Exercise input below:
Lemma code_fits g mem n a u u' : fits u -> handleReplyUploadCodeSegment g mem n a u = Some u' -> fits u'.
Proof.
  intros H E. unfold handleReplyUploadCodeSegment in E. destruct (negb _); [by injection E as <-|]. apply bind_Some in E as (sh & _ & E).
  destruct sh; [eapply quit_fits; [|exact E]; exact H|]. apply bind_Some in E as (no & _ & E). apply bind_Some in E as (c & Ec & E).
  destruct (negb _); [by injection E as <-|]. apply bind_Some in E as (st & _ & E). pose proof (progress_fits _ H) as Hp.
  destruct (st =? 0).
  - destruct (_ <? _); [eapply send_next_fits; [| | |exact E]; [exact Hp|apply slice_step_fits; by apply H|done]|]. eapply quit_fits; [|exact E]. exact Hp.
  - destruct (st =? MISSING); [exact (timeout_fits _ _ H E)|by injection E as <-].
Qed.

Lemma quit_reply_fits mem n a u u' : fits u -> handleReplyQuitUpgradeWorkMode mem n a u = Some u' -> fits u'.
Proof.
  intros H E. unfold handleReplyQuitUpgradeWorkMode in E. destruct (negb _); [by injection E as <-|]. apply bind_Some in E as (u1 & E1 & E). injection E as <-.
  destruct (_ <? _); [injection E1 as <-; exact H|]. apply bind_Some in E1 as (st & _ & E1). destruct (_ && _); injection E1 as <-; exact H.
Qed.

Lemma frame_fits g junk mem n a code u u' : fits u -> handleFrame g junk mem n a code u = Some u' -> fits u'.
Proof.
  intros H E. unfold handleFrame in E. destruct (code =? 0); [by injection E as <-|]. apply bind_Some in E as (cmd & _ & E).
  set (m := drop 1 mem) in E. set (n' := u32 (n - 1)) in E. cbv zeta in E.
  assert (forall h t msg, (forall v, h = Some v -> fits v) -> (v ← h; Some (notify (NotifyQuery t msg) v)) = Some u' -> fits u') as Hq.
  { intros h t msg Hh Ev. apply bind_Some in Ev as (v & Ev & Ev'). injection Ev' as <-. exact (Hh v Ev). }
  assert (forall h t, (forall v, h = Some v -> fits v) -> (v ← h; Some (notify (NotifyUpdate t) v)) = Some u' -> fits u') as Hup.
  { intros h t Hh Ev. apply bind_Some in Ev as (v & Ev & Ev'). injection Ev' as <-. exact (Hh v Ev). }
  destruct (cmd =? QUERY_DEVICE). { eapply Hq; [|exact E]. intros v Ev. unfold handleReplyQueryDevice in Ev. destruct (1 <? n'); [apply bind_Some in Ev as (? & _ & Ev)|]; by injection Ev as <-. }
  destruct (cmd =? QUERY_UPID). { eapply Hq; [|exact E]. intros v Ev. unfold handleReplyQueryUPID in Ev. destruct (1 <? n'); [apply bind_Some in Ev as (? & _ & Ev)|]; by injection Ev as <-. }
  destruct (cmd =? TRANSFER_ERROR). { eapply Hq; [|exact E]. intros v Ev. apply bind_Some in Ev as (? & _ & Ev). by injection Ev as <-. }
  destruct (cmd =? QUERY_WORK_MODE). { eapply Hq; [|exact E]. intros v Ev. unfold handleReplyQueryWorkMode in Ev. destruct (1 <? n'); [apply bind_Some in Ev as (? & _ & Ev)|]; by injection Ev as <-. }
  destruct (cmd =? UPGRADE_ENTER). { eapply Hup; [|exact E]. intros v Ev. by eapply enter_fits. }
  destruct (cmd =? UPGRADE_QUERY_SOFTWARE). { eapply Hup; [|exact E]. intros v Ev. by eapply software_fits. }
  destruct (cmd =? UPGRADE_QUERY_SEGMENT). { eapply Hup; [|exact E]. intros v Ev. by eapply segments_fits. }
  destruct (cmd =? UPGRADE_INT_VECTOR_TABLE). { eapply Hup; [|exact E]. intros v Ev. by eapply vector_fits. }
  destruct (cmd =? UPGRADE_CODE_SEGMENT). { eapply Hup; [|exact E]. intros v Ev. by eapply code_fits. }
  destruct (cmd =? UPGRADE_QUIT); [by eapply quit_reply_fits|by injection E as <-].
Qed.
(* ===== verification/Digest.v ===== *)
(** What the hash functions of the program share: words of 32 bits, messages taken in blocks of
    64 bytes through a buffer, and the padding of the last block.

    SHA-1 ([Sha1]: src/imp/network/websocket/websocket_connection_helper.cpp), SHA-256 ([Sha256]:
    src/imp/common/iutils.cpp) and MD5 ([Md5]: src/third_party/md5/md5.cpp) differ in their compression
    functions; a message is absorbed by each of them block by block. *)
From S2P Require Import Prelude.

(** ** Words *)

(** [((x) << (n)) | ((x) >> (32 - (n)))] of an unsigned 32-bit [x]. *)
Definition rotl (x n : Z) : Z := Z.lor (u32 (Z.shiftl x n)) (Z.shiftr x (32 - n)).

Definition word_ok (x : Z) : Prop := 0 <= x < 2 ^ 32.

Lemma bits_above w x i : 0 <= x < 2 ^ w -> 0 <= w <= i -> Z.testbit x i = false.
Proof. intros Hx Hi. rewrite <- (Z.mod_small x (2 ^ w)) by done. apply Z.mod_pow2_bits_high. lia. Qed.

Lemma wrap_testbit w x i : 0 <= w -> 0 <= i -> Z.testbit (wrap w x) i = (i <? w) && Z.testbit x i.
Proof.
  intros Hw Hi. unfold wrap. destruct (Z.ltb_spec i w).
  - by rewrite Z.mod_pow2_bits_low by lia.
  - by rewrite Z.mod_pow2_bits_high by lia.
Qed.

Lemma wrap_add_l w a b : wrap w (wrap w a + b) = wrap w (a + b).
Proof. unfold wrap. by rewrite Zplus_mod_idemp_l. Qed.

Lemma wrap_add_r w a b : wrap w (a + wrap w b) = wrap w (a + b).
Proof. unfold wrap. by rewrite Zplus_mod_idemp_r. Qed.

(** [~x] of an unsigned 32-bit word. *)
Definition not32 (x : Z) : Z := Z.lxor x 0xFFFFFFFF.

Lemma not32_land x y : word_ok y -> Z.land (not32 x) y = Z.land (Z.lnot x) y.
Proof.
  intros Hy. apply Z.bits_inj'. intros i Hi. unfold not32. rewrite !Z.land_spec, Z.lxor_spec, Z.lnot_spec by done.
  destruct (Z.lt_ge_cases i 32).
  - change 0xFFFFFFFF with (Z.ones 32). by rewrite Z.ones_spec_low, xorb_true_r by lia.
  - rewrite (bits_above 32 y) by (done || lia). by rewrite !andb_false_r.
Qed.

Definition words_ok (l : list Z) : Prop := Forall word_ok l.

Lemma not32_land_r x y : word_ok x -> Z.land x (not32 y) = Z.land x (Z.lnot y).
Proof. intros Hx. rewrite !(Z.land_comm x). by apply not32_land. Qed.

Lemma word_ok_u32 x : word_ok (u32 x).
Proof. apply wrap_range. lia. Qed.

Lemma lor_shift a b n : 0 <= n -> 0 <= b < 2 ^ n -> Z.lor (Z.shiftl a n) b = a * 2 ^ n + b.
Proof.
  intros Hn Hb. rewrite <- Z.shiftl_mul_pow2 by done. rewrite <- Z.add_lor_land.
  assert (Z.land (Z.shiftl a n) b = 0) as ->; [|lia]. apply Z.bits_inj'. intros i Hi. rewrite Z.land_spec, Z.bits_0, Z.shiftl_spec by done.
  destruct (Z.lt_ge_cases i n); [by rewrite Z.testbit_neg_r by lia|]. rewrite (bits_above n b) by lia. apply andb_false_r.
Qed.

(** ** Messages in blocks *)

Lemma zlen_mod {A} (l : list A) : zlen l mod 64 = Z.of_nat (length l mod 64).
Proof. unfold zlen. by rewrite Nat2Z.inj_mod. Qed.

Section Blocks.
Context {st : Type} (compress : st -> list Z -> st).

Fixpoint absorb (n : nat) (s : st) (msg : list Z) : st :=
  match n with
  | O => s
  | S n' => absorb n' (compress s (take 64 msg)) (drop 64 msg)
  end.

(** All the whole blocks of a message. *)
Definition absorb_all (s : st) (msg : list Z) : st := absorb (length msg / 64) s msg.

(** [for (; i + 63 < len; i += 64) transform(&data[i])]. *)
Fixpoint transform_loop (fuel : nat) (s : st) (data : list Z) (i : Z) : option (st * Z) :=
  match fuel with
  | O => None
  | S fuel' =>
      if i + 63 <? zlen data then
        block ← memread data i 64;
        transform_loop fuel' (compress s block) data (i + 64)
      else Some (s, i)
  end.

(** A state and its buffer, of the message [msg]: its blocks are absorbed, the buffer begins with
    what is left. *)
Definition holds (s0 : st) (msg : list Z) (s : st) (buffer : list Z) : Prop :=
  length buffer = 64%nat /\ s = absorb_all s0 msg /\
  take (length msg mod 64) buffer = drop (64 * (length msg / 64)) msg.

Lemma absorb_app n s a b : length a = (64 * n)%nat -> forall m, absorb (n + m) s (a ++ b) = absorb m (absorb n s a) b.
Proof.
  revert s a. induction n as [|n IH]; intros s a Ha m.
  - destruct a; [done|cbn [length] in Ha; lia].
  - cbn [absorb Nat.add]. rewrite take_app_le, drop_app_le by lia. apply IH. rewrite length_drop. lia.
Qed.

Lemma absorb_tail n s a b : length a = (64 * n)%nat -> absorb n s (a ++ b) = absorb n s a.
Proof. intros Ha. rewrite <- (Nat.add_0_r n) at 1. by rewrite absorb_app. Qed.

Lemma absorb_all_app s a b : (length a mod 64 = 0)%nat -> absorb_all s (a ++ b) = absorb_all (absorb_all s a) b.
Proof.
  intros Ha. unfold absorb_all. assert (length a = 64 * (length a / 64))%nat as Hq by (pose proof (Nat.div_mod_eq (length a) 64); lia).
  rewrite <- (absorb_app _ s a b Hq). f_equal. rewrite length_app, Hq at 1. rewrite (Nat.mul_comm 64), Nat.div_add_l by lia. done.
Qed.

Lemma absorb_all_short s a : (length a < 64)%nat -> absorb_all s a = s.
Proof. intros Ha. unfold absorb_all. by rewrite Nat.div_small. Qed.

Lemma absorb_all_block s a : length a = 64%nat -> absorb_all s a = compress s a.
Proof. intros Ha. unfold absorb_all. rewrite Ha. change (64 / 64)%nat with 1%nat. cbn [absorb]. by rewrite take_ge by lia. Qed.

(** The whole blocks of a message, and the rest. *)
Lemma blocks_split (msg : list Z) : exists a t, msg = a ++ t /\ length a = (64 * (length msg / 64))%nat /\ length t = (length msg mod 64)%nat /\
  (length a mod 64 = 0)%nat.
Proof.
  pose proof (Nat.div_mod_eq (length msg) 64). pose proof (Nat.mod_upper_bound (length msg) 64 ltac:(lia)).
  exists (take (64 * (length msg / 64)) msg), (drop (64 * (length msg / 64)) msg). rewrite take_drop, length_take, length_drop.
  split_and!; [done|lia|lia|]. rewrite Nat.min_l by lia. rewrite Nat.mul_comm. apply Nat.Div0.mod_mul.
Qed.

Lemma transform_loop_exact fuel s data i : 0 <= i -> (Z.to_nat (zlen data - i) / 64 < fuel)%nat -> i <= zlen data ->
  transform_loop fuel s data i =
    Some (absorb_all s (drop (Z.to_nat i) data), i + 64 * Z.of_nat (length (drop (Z.to_nat i) data) / 64)).
Proof.
  revert s i. induction fuel as [|fuel IH]; intros s i Hi Hf Hle; [lia|]. cbn [transform_loop].
  assert (length (drop (Z.to_nat i) data) = Z.to_nat (zlen data - i)) as Hlen by (rewrite length_drop; unfold zlen; lia).
  destruct (Z.ltb_spec (i + 63) (zlen data)).
  - rewrite memread_Some by lia. cbn [mbind option_bind].
    assert (Z.to_nat (zlen data - i) = Z.to_nat (zlen data - (i + 64)) + 1 * 64)%nat as Hstep by lia.
    rewrite Hstep in Hf. rewrite Nat.div_add in Hf by lia. rewrite IH by lia.
    assert (drop (Z.to_nat i) data = slice i 64 data ++ drop (Z.to_nat (i + 64)) data) as ->.
    { unfold slice. rewrite <- (take_drop (Z.to_nat 64) (drop (Z.to_nat i) data)) at 1. rewrite drop_drop. do 3 f_equal. lia. }
    assert (length (slice i 64 data) = 64%nat) as Hsl by (unfold slice; rewrite length_take, Hlen; lia).
    rewrite absorb_all_app by by rewrite Hsl. rewrite (absorb_all_block s (slice i 64 data)) by done.
    f_equal. f_equal. rewrite length_app, Hsl. change 64%nat with (1 * 64)%nat at 2. rewrite Nat.div_add_l by lia. lia.
  - rewrite absorb_all_short by lia. rewrite Hlen, Nat.div_small by lia. f_equal. f_equal. lia.
Qed.

Lemma holds_start s0 buffer : length buffer = 64%nat -> holds s0 [] s0 buffer.
Proof. intros Hb. unfold holds. split_and!; [done|done|]. by rewrite take_0. Qed.

(** Data that does not fill the buffer. *)
Lemma holds_small s0 msg s buffer data : holds s0 msg s buffer -> (length msg mod 64 + length data < 64)%nat ->
  exists buffer', memcpy_at buffer (Z.of_nat (length msg mod 64)) data = Some buffer' /\ holds s0 (msg ++ data) s buffer'.
Proof.
  intros (Hb & -> & Ht) Hlen. rewrite memcpy_at_Some by (unfold zlen; lia). eexists; split; [done|].
  destruct (blocks_split msg) as (a & t & Hmsg & Ha & Hlt & Hm). set (q := (length msg / 64)%nat) in *.
  assert (drop (64 * q) msg = t) as Hd by (rewrite Hmsg, <- Ha; apply drop_app_length). rewrite Hd in Ht.
  assert (length (msg ++ data) mod 64 = length t + length data /\ length (msg ++ data) / 64 = q)%nat as [Hmod Hdiv].
  { rewrite length_app, Hmsg, length_app, Ha, <- Nat.add_assoc. rewrite (Nat.mul_comm 64).
    split; [rewrite (Nat.add_comm (q * 64)), Nat.Div0.mod_add; apply Nat.mod_small; lia|].
    rewrite Nat.div_add_l by lia. rewrite Nat.div_small by lia. lia. }
  unfold holds. rewrite Hmod, Hdiv. split_and!.
  - rewrite !length_app, length_take, length_drop. unfold zlen. lia.
  - unfold absorb_all. rewrite Hdiv, Hmsg, <- app_assoc. fold q.
    replace (length (a ++ t) / 64)%nat with q by by rewrite <- Hmsg. by rewrite !absorb_tail.
  - rewrite Nat2Z.id, <- Hlt, Hd || rewrite Nat2Z.id. rewrite Ht. rewrite drop_app_le by (rewrite Hmsg, length_app; lia). rewrite Hd.
    rewrite app_assoc. apply take_app_length'. rewrite length_app. done.
Qed.

(** Data that fills it: the buffer is completed and absorbed, then the blocks of the data, and the
    rest is kept. *)
Lemma holds_big s0 msg s buffer data : holds s0 msg s buffer -> (64 <= length msg mod 64 + length data)%nat ->
  let i := 64 - Z.of_nat (length msg mod 64) in
  exists buffer1 s' i' buffer', memread data 0 i = Some (slice 0 i data) /\
    memcpy_at buffer (Z.of_nat (length msg mod 64)) (slice 0 i data) = Some buffer1 /\
    (forall fuel, (length data < fuel)%nat -> transform_loop fuel (compress s buffer1) data i = Some (s', i')) /\
    i <= i' <= zlen data /\
    memread data i' (zlen data - i') = Some (slice i' (zlen data - i') data) /\
    memcpy_at buffer1 0 (slice i' (zlen data - i') data) = Some buffer' /\ holds s0 (msg ++ data) s' buffer'.
Proof.
  intros (Hb & -> & Ht) Hlen i. pose proof (Nat.mod_upper_bound (length msg) 64 ltac:(lia)) as Hj.
  destruct (blocks_split msg) as (a & t & Hmsg & Ha & Hlt & Hm). set (q := (length msg / 64)%nat) in *.
  assert (drop (64 * q) msg = t) as Hd by (rewrite Hmsg, <- Ha; apply drop_app_length). rewrite Hd in Ht.
  assert (length (slice 0 i data) = Z.to_nat i) as Hsl by (unfold slice; rewrite drop_0, length_take; lia).
  rewrite memread_Some by (unfold zlen; lia).
  rewrite (memcpy_at_Some buffer) by (unfold zlen; lia).
  rewrite (drop_ge buffer) by (unfold zlen; lia). rewrite app_nil_r, Nat2Z.id, Ht.
  set (rest := drop (Z.to_nat i) data). assert (length rest = length data - Z.to_nat i)%nat as Hr by (unfold rest; by rewrite length_drop).
  set (i' := i + 64 * Z.of_nat (length rest / 64)).
  pose proof (Nat.div_mod_eq (length rest) 64) as Hdm. pose proof (Nat.mod_upper_bound (length rest) 64 ltac:(lia)) as Hmu.
  assert (i <= i' <= zlen data) as Hi' by (unfold i', zlen; lia).
  assert (slice i' (zlen data - i') data = drop (64 * (length rest / 64)) rest) as Hslice.
  { unfold slice, rest. rewrite drop_drop. rewrite take_ge by (rewrite length_drop; unfold zlen; lia). f_equal. fold rest. lia. }
  assert (length (slice i' (zlen data - i') data) = length rest mod 64)%nat as Hl' by (rewrite Hslice, length_drop; lia).
  eexists _, _, i', _. split; [done|]. split; [done|]. split.
  { intros fuel Hf. rewrite transform_loop_exact; [done|lia| |unfold zlen; lia].
    apply Nat.le_lt_trans with (length data); [|done]. apply Nat.Div0.div_le_upper_bound. unfold zlen. lia. }
  split; [done|]. split; [apply memread_Some; lia|]. split; [apply memcpy_at_Some; [lia|rewrite zlen_app; unfold zlen at 1 3 4; lia]|].
  assert (msg ++ data = (a ++ (t ++ slice 0 i data)) ++ rest) as Hall.
  { rewrite Hmsg, <- !app_assoc. do 2 f_equal. unfold slice, rest. rewrite drop_0. by rewrite take_drop. }
  assert (length (t ++ slice 0 i data) = 64%nat) as H64 by (rewrite length_app; lia).
  assert (length (a ++ (t ++ slice 0 i data)) mod 64 = 0)%nat as Hm1.
  { rewrite length_app, H64, Ha. replace (64 * q + 64)%nat with ((q + 1) * 64)%nat by lia. apply Nat.Div0.mod_mul. }
  assert (length (msg ++ data) mod 64 = length rest mod 64 /\ length (msg ++ data) / 64 = q + 1 + length rest / 64)%nat as [Hmod Hdiv].
  { rewrite Hall, length_app, length_app, H64, Ha. replace (64 * q + 64 + length rest)%nat with (length rest + (q + 1) * 64)%nat by lia.
    split; [apply Nat.Div0.mod_add|rewrite Nat.div_add by lia; lia]. }
  unfold holds. rewrite Hmod, Hdiv. split_and!.
  - rewrite take_0, app_nil_l, length_app, length_drop. rewrite (length_app t), Z.add_0_l. unfold zlen at 2. rewrite Nat2Z.id.
    rewrite Hl'. rewrite length_app in H64. lia.
  - rewrite Hall, absorb_all_app by done. fold rest. f_equal. rewrite absorb_all_app by done.
    rewrite (absorb_all_block _ (t ++ slice 0 i data)) by done. f_equal. rewrite Hmsg, absorb_all_app by done. apply absorb_all_short. lia.
  - rewrite take_0, app_nil_l. rewrite take_app_length' by done. rewrite Hslice, Hall.
    rewrite drop_app_ge by (rewrite length_app; lia). f_equal. rewrite length_app. lia.
Qed.
End Blocks.

Lemma absorb_all_ext {st} (f g : st -> list Z -> st) (P : st -> Prop) s msg :
  (forall s b, P s -> bytes_ok b -> length b = 64%nat -> f s b = g s b /\ P (g s b)) -> P s -> bytes_ok msg ->
  absorb_all f s msg = absorb_all g s msg /\ P (absorb_all g s msg).
Proof.
  intros Hfg. unfold absorb_all.
  assert (forall n s msg, (64 * n <= length msg)%nat -> P s -> bytes_ok msg -> absorb f n s msg = absorb g n s msg /\ P (absorb g n s msg)) as H.
  { clear s msg. induction n as [|n IH]; intros s msg Hn Hs Hok; [done|]. cbn [absorb].
    destruct (Hfg s (take 64 msg) Hs) as [-> HP]; [by apply Forall_take|rewrite length_take; lia|].
    apply IH; [rewrite length_drop; lia|done|by apply Forall_drop]. }
  intros Hs Hok. apply H; [|done|done]. pose proof (Nat.div_mod_eq (length msg) 64). lia.
Qed.

(** ** Padding *)

(** A one bit, zeros up to the last eight bytes of a block, and there the length. *)
Definition padding (len_bytes : list Z) (n : Z) : list Z := 0x80 :: replicate (Z.to_nat ((55 - n) mod 64)) 0 ++ len_bytes.

Lemma padding_fills len_bytes n : length len_bytes = 8%nat -> (n + zlen (padding len_bytes n)) mod 64 = 0.
Proof.
  intros H8. unfold padding. rewrite zlen_cons, zlen_app, zlen_replicate. unfold zlen. rewrite H8.
  pose proof (Z.mod_pos_bound (55 - n) 64 ltac:(lia)). rewrite Z2Nat.id by lia.
  replace (n + (1 + ((55 - n) mod 64 + Z.of_nat 8))) with ((55 - n) mod 64 + (n + 9)) by lia. rewrite Zplus_mod_idemp_l.
  replace (55 - n + (n + 9)) with 64 by lia. done.
Qed.
Lemma ws_sha1_update_exact msg c data : taken msg c -> exists c', ws_sha1_update c data = Some c' /\ taken (msg ++ data) c'.
Proof.
  intros (Hh & H0 & H1 & Hc). unfold ws_sha1_update.
  destruct (count_exact _ _ _ (zlen data) H0 H1 (zlen_nonneg msg) (zlen_nonneg data) Hc) as (Hr0 & Hr1 & Hcount).
  rewrite <- zlen_app in Hcount. cbv zeta in Hr0, Hr1, Hcount |- *.
  rewrite (used_exact _ _ _ H0 (zlen_nonneg msg) Hc), zlen_mod.
  destruct (Z.ltb_spec 63 (Z.of_nat (length msg mod 64) + zlen data)) as [Hbig|Hsmall].
  - destruct (holds_big _ _ _ _ _ data Hh ltac:(unfold zlen in Hbig; lia)) as (b1 & s' & i' & b' & -> & Hb1 & Hloop & _ & Hrd & Hb' & Hh').
    cbn [mbind option_bind]. rewrite Hb1. cbn [mbind option_bind]. rewrite Hloop by lia. cbn [mbind option_bind].
    rewrite Hrd. cbn [mbind option_bind]. rewrite Hb'. cbn [mbind option_bind]. eexists; split; [done|]. done.
  - destruct (holds_small _ _ _ _ _ data Hh ltac:(unfold zlen in Hsmall; lia)) as (b' & -> & Hh'). cbn [mbind option_bind].
    eexists; split; [done|]. done.
Qed.

Lemma count_flag c0 c1 n : 0 <= c0 < 2 ^ 32 -> 0 <= n -> c1 * 2 ^ 32 + c0 = (8 * n) mod 2 ^ 64 -> (Z.land c0 504 =? 448) = (n mod 64 =? 56).
Proof.
  intros H0 Hn Hc. rewrite <- (used_exact c0 c1 n H0 Hn Hc).
  assert (c0 = Z.shiftl (Z.shiftr c0 3) 3) as E.
  { rewrite Z.shiftl_mul_pow2, Z.shiftr_div_pow2 by lia. change (2 ^ 32) with 4294967296 in *.
    change (2 ^ 64) with 18446744073709551616 in *. change (2 ^ 3) with 8. Z.div_mod_to_equations. lia. }
  rewrite E at 1. change 504 with (Z.shiftl 63 3). rewrite <- Z.shiftl_land. rewrite Z.shiftl_mul_pow2 by lia. change (2 ^ 3) with 8.
  destruct (Z.eqb_spec (Z.land (Z.shiftr c0 3) 63) 56), (Z.eqb_spec (Z.land (Z.shiftr c0 3) 63 * 8) 448); lia.
Qed.

Lemma pad_loop_exact k : forall fuel msg c, taken msg c -> (56 - zlen msg) mod 64 = Z.of_nat k -> (k < fuel)%nat ->
  exists c', pad_loop fuel c = Some c' /\ taken (msg ++ replicate k 0) c'.
Proof.
  induction k as [|k IH]; intros fuel msg c Ht Hk Hf; (destruct fuel as [|fuel]; [lia|]); cbn [pad_loop];
    pose proof Ht as (_ & H0 & _ & Hc); rewrite (count_flag _ _ _ H0 (zlen_nonneg msg) Hc).
  - assert (zlen msg mod 64 = 56) as -> by (Z.div_mod_to_equations; lia). cbn [negb Z.eqb Pos.eqb]. eexists; split; [done|].
    cbn [replicate]. by rewrite app_nil_r.
  - replace (zlen msg mod 64 =? 56) with false by (symmetry; apply Z.eqb_neq; Z.div_mod_to_equations; lia). cbn [negb].
    destruct (ws_sha1_update_exact msg c [0] Ht) as (c1 & -> & Ht1). cbn [mbind option_bind].
    destruct (IH fuel (msg ++ [0]) c1 Ht1) as (c2 & Hc2 & Ht2); [|lia|].
    + rewrite zlen_app. change (zlen [0]) with 1. pose proof (Z.mod_pos_bound (56 - zlen msg) 64 ltac:(lia)).
      replace (56 - (zlen msg + 1)) with (56 - zlen msg + -1) by lia. rewrite <- Zplus_mod_idemp_l, Hk. rewrite Z.mod_small by lia. lia.
    + exists c2. split; [done|]. rewrite <- app_assoc in Ht2. exact Ht2.
Qed.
End of Exercise input.
• Required work
Take the listing above from its first line through the line containing "destruct (cmd =? QUERY_DEVICE).", and transcribe that stretch exactly, with no other lines.

• Result for this task
Lemma code_fits g mem n a u u' : fits u -> handleReplyUploadCodeSegment g mem n a u = Some u' -> fits u'.
Proof.
  intros H E. unfold handleReplyUploadCodeSegment in E. destruct (negb _); [by injection E as <-|]. apply bind_Some in E as (sh & _ & E).
  destruct sh; [eapply quit_fits; [|exact E]; exact H|]. apply bind_Some in E as (no & _ & E). apply bind_Some in E as (c & Ec & E).
  destruct (negb _); [by injection E as <-|]. apply bind_Some in E as (st & _ & E). pose proof (progress_fits _ H) as Hp.
  destruct (st =? 0).
  - destruct (_ <? _); [eapply send_next_fits; [| | |exact E]; [exact Hp|apply slice_step_fits; by apply H|done]|]. eapply quit_fits; [|exact E]. exact Hp.
  - destruct (st =? MISSING); [exact (timeout_fits _ _ H E)|by injection E as <-].
Qed.

Lemma quit_reply_fits mem n a u u' : fits u -> handleReplyQuitUpgradeWorkMode mem n a u = Some u' -> fits u'.
Proof.
  intros H E. unfold handleReplyQuitUpgradeWorkMode in E. destruct (negb _); [by injection E as <-|]. apply bind_Some in E as (u1 & E1 & E). injection E as <-.
  destruct (_ <? _); [injection E1 as <-; exact H|]. apply bind_Some in E1 as (st & _ & E1). destruct (_ && _); injection E1 as <-; exact H.
Qed.

Lemma frame_fits g junk mem n a code u u' : fits u -> handleFrame g junk mem n a code u = Some u' -> fits u'.
Proof.
  intros H E. unfold handleFrame in E. destruct (code =? 0); [by injection E as <-|]. apply bind_Some in E as (cmd & _ & E).
  set (m := drop 1 mem) in E. set (n' := u32 (n - 1)) in E. cbv zeta in E.
  assert (forall h t msg, (forall v, h = Some v -> fits v) -> (v ← h; Some (notify (NotifyQuery t msg) v)) = Some u' -> fits u') as Hq.
  { intros h t msg Hh Ev. apply bind_Some in Ev as (v & Ev & Ev'). injection Ev' as <-. exact (Hh v Ev). }
  assert (forall h t, (forall v, h = Some v -> fits v) -> (v ← h; Some (notify (NotifyUpdate t) v)) = Some u' -> fits u') as Hup.
  { intros h t Hh Ev. apply bind_Some in Ev as (v & Ev & Ev'). injection Ev' as <-. exact (Hh v Ev). }
  destruct (cmd =? QUERY_DEVICE). { eapply Hq; [|exact E]. intros v Ev. unfold handleReplyQueryDevice in Ev. destruct (1 <? n'); [apply bind_Some in Ev as (? & _ & Ev)|]; by injection Ev as <-. }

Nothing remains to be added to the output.